In 1942 he took an apprenticeship in Writing and Pictorial Arts at Neuline Studios and attended the Seddon Memorial Technical College (now Auckland University of Technology) commercial art course.

==Architecture and design==
Influenced by the Bauhaus movement, it is probably no coincidence that Mrkusich's first solo exhibition was held at The University of Auckland's School of Architecture in 1949.

Mrkusich was heavily involved in the work of Brenner Associates. Formed in 1949, Brenner Associates comprised architects Stephen Jelicich, Desmond Mullen and Vladimir Čačala, working with Mrkusich and designer John Butterworth.
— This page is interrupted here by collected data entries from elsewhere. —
(** C7.  A [POST /api/clear-cache] request (one that is not a WebSocket
    handshake) makes [src/server.ts] empty the four cache collections,
    hand a [cache_cleared] notice to every open registered connection and
    answer with the confirmation; a [sync_request] handled right after it,
    from any open connection, is answered with four empty arrays. *)
Theorem clear_cache_empties_and_notifies
    (rt : Runtime) (socket : completion Server.conn) (req : Server.Request)
    (ws : Server.conn) (message : value) (w : Server.World) :
  Server.upgrade req <> Some "websocket" ->
  Server.pathname req = "/api/clear-cache" ->
  Server.method req = "POST" ->
  getProp message "type" = Normal (VStr "sync_request") ->
  Server.readyState w ws = Server.OPEN ->
  let w' := Server.set_cache (fun _ => Server.empty_cache) w in
  Server.handleRequest socket req w =
    (Normal (Server.JsonResponse 200
               (obj [("message", VStr "Cache cleared successfully")])),
     w',
     Server.fanout (obj [("type", VStr "cache_cleared")]) w)
  /\ Server.stockItems (Server.cache w') = arr []
  /\ Server.sales (Server.cache w') = []
  /\ Server.transactions (Server.cache w') = []
  /\ Server.audit (Server.cache w') = []
  /\ (forall c, In (c, obj [("type", VStr "cache_cleared")])
                   (Server.fanout (obj [("type", VStr "cache_cleared")]) w)
                <-> In c (Server.connections w) /\ Server.readyState w c = Server.OPEN)
  /\ Server.onmessage rt ws (Server.Parsed message) w' =
       (Normal tt, w',
        [(ws, obj [("type", VStr "sync_response");
                   ("stockItems", arr []);
                   ("sales", arr []);
                   ("transactions", arr []);
                   ("audit", arr [])])]).
Proof.
  intros Hup Hpath Hmethod Hty Hopen w'.
  split; [apply ServerFacts.clear_cache_run; assumption|].
  repeat (split; [reflexivity|]).
  split.
  - intros c. unfold Server.fanout, Server.audience.
    rewrite in_map_iff. split.
    + intros (c' & [= ->] & Hin). rewrite filter_In, Nat.eqb_eq in Hin. exact Hin.
    + intros H. exists c. split; [reflexivity|].
      rewrite filter_In, Nat.eqb_eq. exact H.
  - apply ServerFacts.onmessage_parsed.
    rewrite (ServerFacts.dispatch_sync_request rt ws message w' Hty Hopen).
    reflexivity.
Qed.

Lemma clear_cache_witness :
  Server.handleRequest Samples.no_socket Samples.clear_request Samples.shop_audited =
    (Normal (Server.JsonResponse 200
               (obj [("message", VStr "Cache cleared successfully")])),
     Server.set_cache (fun _ => Server.empty_cache) Samples.shop_audited,
     [(1, obj [("type", VStr "cache_cleared")]);
      (2, obj [("type", VStr "cache_cleared")])]).
Proof.
  apply (clear_cache_empties_and_notifies Samples.host Samples.no_socket
           Samples.clear_request 2 (Samples.message "sync_request" [])
           Samples.shop_audited);
    [discriminate | reflexivity | reflexivity | reflexivity | reflexivity].
Defined.

(** C5.  After any sequence of events, a [sync_request] from an open
    connection is answered to that connection only, nothing is broadcast
    and no state changes; the answer carries the four collections as the
    cache holds them at that moment: spread at the top level in
    [src/server.ts], under [data] in [src/unnamed/part_000]. *)
Theorem sync_request_replies_with_snapshot
    (rt : Runtime) (ws : nat) (message : value)
    (sevs : list Server.event) (sw0 : Server.World)
    (revs : list Relay.event) (rw0 : Relay.World) :
  getProp message "type" = Normal (VStr "sync_request") ->
  Server.readyState (fst (Server.run rt sevs sw0)) ws = Server.OPEN ->
  Relay.readyState (fst (Relay.run revs rw0)) ws = Relay.OPEN ->
  (let w := fst (Server.run rt sevs sw0) in
   Server.onmessage rt ws (Server.Parsed message) w =
     (Normal tt, w,
      [(ws, obj [("type", VStr "sync_response");
                 ("stockItems", Server.stockItems (Server.cache w));
                 ("sales", arr (Server.sales (Server.cache w)));
                 ("transactions", arr (Server.transactions (Server.cache w)));
                 ("audit", arr (Server.audit (Server.cache w)))])]))
  /\
  (let w := fst (Relay.run revs rw0) in
   Relay.onmessage ws (Relay.Parsed message) w =
     (Normal tt, w,
      [(ws, obj [("type", VStr "sync_response");
                 ("data", obj ([("stockItems", Relay.stockItems (Relay.cache w));
                                ("sales", Relay.sales (Relay.cache w));
                                ("transactions", Relay.transactions (Relay.cache w));
                                ("audit", Relay.audit (Relay.cache w))]
                               ++ Relay.extra (Relay.cache w)))])])).
Proof.
  intros Hty Hs Hr. split; intros w.
  - apply ServerFacts.onmessage_parsed.
    rewrite (ServerFacts.dispatch_sync_request rt ws message w Hty Hs). reflexivity.
  - apply RelayFacts.relay_onmessage_parsed.
    rewrite (RelayFacts.relay_sync_request ws message w Hty Hr). reflexivity.
Qed.

Lemma sync_request_witness :
  snd (Server.onmessage Samples.host 2
         (Server.Parsed (Samples.message "sync_request" []))
         (fst (Server.run Samples.host
                 [Server.EvMessage 1 (Server.Parsed
                    (Samples.message "sale_update" [("data", Samples.sale)]))]
                 Samples.shop))) =
  [(2, obj [("type", VStr "sync_response");
            ("stockItems", arr [Samples.stock_item "A1" 7; Samples.stock_item "B2" 5]);
            ("sales", arr [Server.stamped Samples.host Samples.sale 0]);
            ("transactions", arr []);
            ("audit", arr [Server.audit_entry Samples.host "sale_created" Samples.sale 1])])].
Proof.
  rewrite (proj1 (sync_request_replies_with_snapshot Samples.host 2
                    (Samples.message "sync_request" [])
                    [Server.EvMessage 1 (Server.Parsed
                       (Samples.message "sale_update" [("data", Samples.sale)]))]
                    Samples.shop [] Samples.desk eq_refl eq_refl eq_refl)).
  vm_compute. reflexivity.
Defined.

(** C8, as stated, fails on [src/unnamed/part_000]: after an [auth] and
    the close of the connection, socket 1 has left the registry and its
    session is still in the table. *)
Lemma relay_session_outlives_connection :
  Relay.connections
    (fst (Relay.run [Relay.EvMessage 1 (Relay.Parsed Samples.auth_message);
                     Relay.EvClose 1] Samples.desk)) = [2]
  /\ Relay.sessions
       (fst (Relay.run [Relay.EvMessage 1 (Relay.Parsed Samples.auth_message);
                        Relay.EvClose 1] Samples.desk)) !! 1
     = Some {| Relay.userType := VStr "admin";
               Relay.userName := VStr "Esubalew";
               Relay.authenticated := VBool true |}.
Proof.
  split; [reflexivity|].
  change (Relay.sessions _) with
    (<[1 := {| Relay.userType := VStr "admin";
               Relay.userName := VStr "Esubalew";
               Relay.authenticated := VBool true |}]>
       (Relay.sessions Samples.desk)).
  apply lookup_insert_eq.
Qed.

(** C8, amended.  On the transport's close or error notification both
    servers remove the connection from the registry and leave the other
    connections and the cache as they are; [src/server.ts] also drops the
    session of that connection, and no other, so that there no session
    outlives its connection. *)
Theorem unregister_removes_connection
    (rt : Runtime) (by_error : bool) (ws : nat)
    (sw : Server.World) (rw : Relay.World) :
  let sw' := fst (Server.step rt
                    (if by_error then Server.EvError ws else Server.EvClose ws) sw) in
  let rw' := fst (Relay.step
                    (if by_error then Relay.EvError ws else Relay.EvClose ws) rw) in
  (~ In ws (Server.connections sw')
   /\ (forall c, In c (Server.connections sw') <-> In c (Server.connections sw) /\ c <> ws)
   /\ Server.sessions sw' !! ws = None
   /\ Server.sessions sw' = delete ws (Server.sessions sw)
   /\ Server.cache sw' = Server.cache sw)
  /\
  (~ In ws (Relay.connections rw')
   /\ (forall c, In c (Relay.connections rw') <-> In c (Relay.connections rw) /\ c <> ws)
   /\ Relay.cache rw' = Relay.cache rw).
Proof.
  intros sw' rw'.
  assert (Hs : sw' = Server.set_sessions (delete ws)
                       (Server.set_connections (Server.set_delete ws) sw))
    by (subst sw'; destruct by_error; reflexivity).
  assert (Hr : rw' = Relay.set_connections (Relay.set_delete ws) rw)
    by (subst rw'; destruct by_error; reflexivity).
  rewrite Hs, Hr. cbn. split.
  - split; [rewrite ServerFacts.set_delete_In; tauto|].
    split; [intros c; apply ServerFacts.set_delete_In|].
    split; [apply lookup_delete_eq|]. split; reflexivity.
  - split; [rewrite RelayFacts.relay_set_delete_In; tauto|].
    split; [intros c; apply RelayFacts.relay_set_delete_In|].
    reflexivity.
Qed.

(** C4, as stated, fails on [src/unnamed/part_000]: a frame that does not
    parse is answered with nothing at all. *)
Lemma relay_malformed_frame_gets_no_notice :
  Relay.onmessage 1 Relay.Malformed Samples.desk = (Normal tt, Samples.desk, [])
  /\ Relay.readyState Samples.desk 1 = Relay.OPEN.
Proof. split; reflexivity. Qed.

(** C4, amended.  A frame that does not parse, on an open connection,
    never escapes the handler and changes no state in either server: the
    cache, the registry and the sessions are as before, nothing is
    broadcast, and the frame that follows on the connection is handled as
    if the bad one had not come.  [src/server.ts] sends exactly one [error]
    message, to the sender only; [src/unnamed/part_000] sends nothing. *)
Theorem malformed_frame_is_contained
    (rt : Runtime) (ws : nat)
    (sw : Server.World) (next : Server.frame)
    (rw : Relay.World) (rnext : Relay.frame) :
  Server.readyState sw ws = Server.OPEN ->
  Relay.readyState rw ws = Relay.OPEN ->
  Server.onmessage rt ws Server.Malformed sw =
    (Normal tt, sw,
     [(ws, obj [("type", VStr "error"); ("message", VStr "Failed to process message")])])
  /\ Server.run rt [Server.EvMessage ws Server.Malformed; Server.EvMessage ws next] sw =
       (fst (Server.step rt (Server.EvMessage ws next) sw),
        (ws, obj [("type", VStr "error"); ("message", VStr "Failed to process message")])
          :: snd (Server.step rt (Server.EvMessage ws next) sw))
  /\ Relay.onmessage ws Relay.Malformed rw = (Normal tt, rw, [])
  /\ Relay.run [Relay.EvMessage ws Relay.Malformed; Relay.EvMessage ws rnext] rw =
       Relay.step (Relay.EvMessage ws rnext) rw.
Proof.
  intros Hs Hr.
  pose proof (ServerFacts.onmessage_malformed rt ws sw Hs) as Hbad.
  split; [exact Hbad|]. split; [|split; [reflexivity|]].
  - rewrite ServerFacts.run_two.
    assert (Hstep : Server.step rt (Server.EvMessage ws Server.Malformed) sw
                    = (sw, [(ws, Server.error_notice)])).
    { unfold Server.step, Server.quiet. rewrite Hbad. reflexivity. }
    rewrite Hstep. reflexivity.
  - rewrite RelayFacts.relay_run_two.
    change (Relay.step (Relay.EvMessage ws Relay.Malformed) rw)
      with (rw, @nil Relay.Send).
    cbn [fst snd app].
    destruct (Relay.step (Relay.EvMessage ws rnext) rw); reflexivity.
Qed.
Aside from architectural work, Brenner offered integrated interior, exhibition, lighting and furniture design, for which Mrkusich contributed interior and furniture design, as well as designing and building his own (award-winning) home (1950).

Mrkusich was also responsible for the design of several murals, mosaics and stained glass windows, including the windows of St Joseph's Catholic Church, Grey Lynn, Auckland (1958–60) and the B.J. Ball Paper mural in Graham Street, Downtown Auckland.

==Developing abstraction==
In the 1970s, with fellow pioneer of New Zealand abstraction, Gordon Walters, Mrkusich exhibited at the Petar/James Gallery, run from 1972-76 by outspoken art dealer brothers Petar and James Vuletic. Like American critic Clement Greenberg, Vuletic had strong views on modernism and championed a group of like-minded artists, he had purchased works by Mrkusich and Walters in 1968. Other artists in the Vuletic circle include Stephen Bambury, Richard Killeen, and Ian Scott.

==Career==
The Auckland Art Gallery gave him a survey exhibition in 1972, and another in 1985. A further retrospective was held at the Gus Fisher Gallery in 2009, touring to City Gallery Wellington in 2010.

His work is held in most significant public collections in New Zealand including Museum of New Zealand Te Papa Tongarewa, Auckland Art Gallery, Christchurch Art Gallery, Govett-Brewster Art Gallery, Sarjeant Gallery, Dunedin Public Art Gallery and The University of Auckland.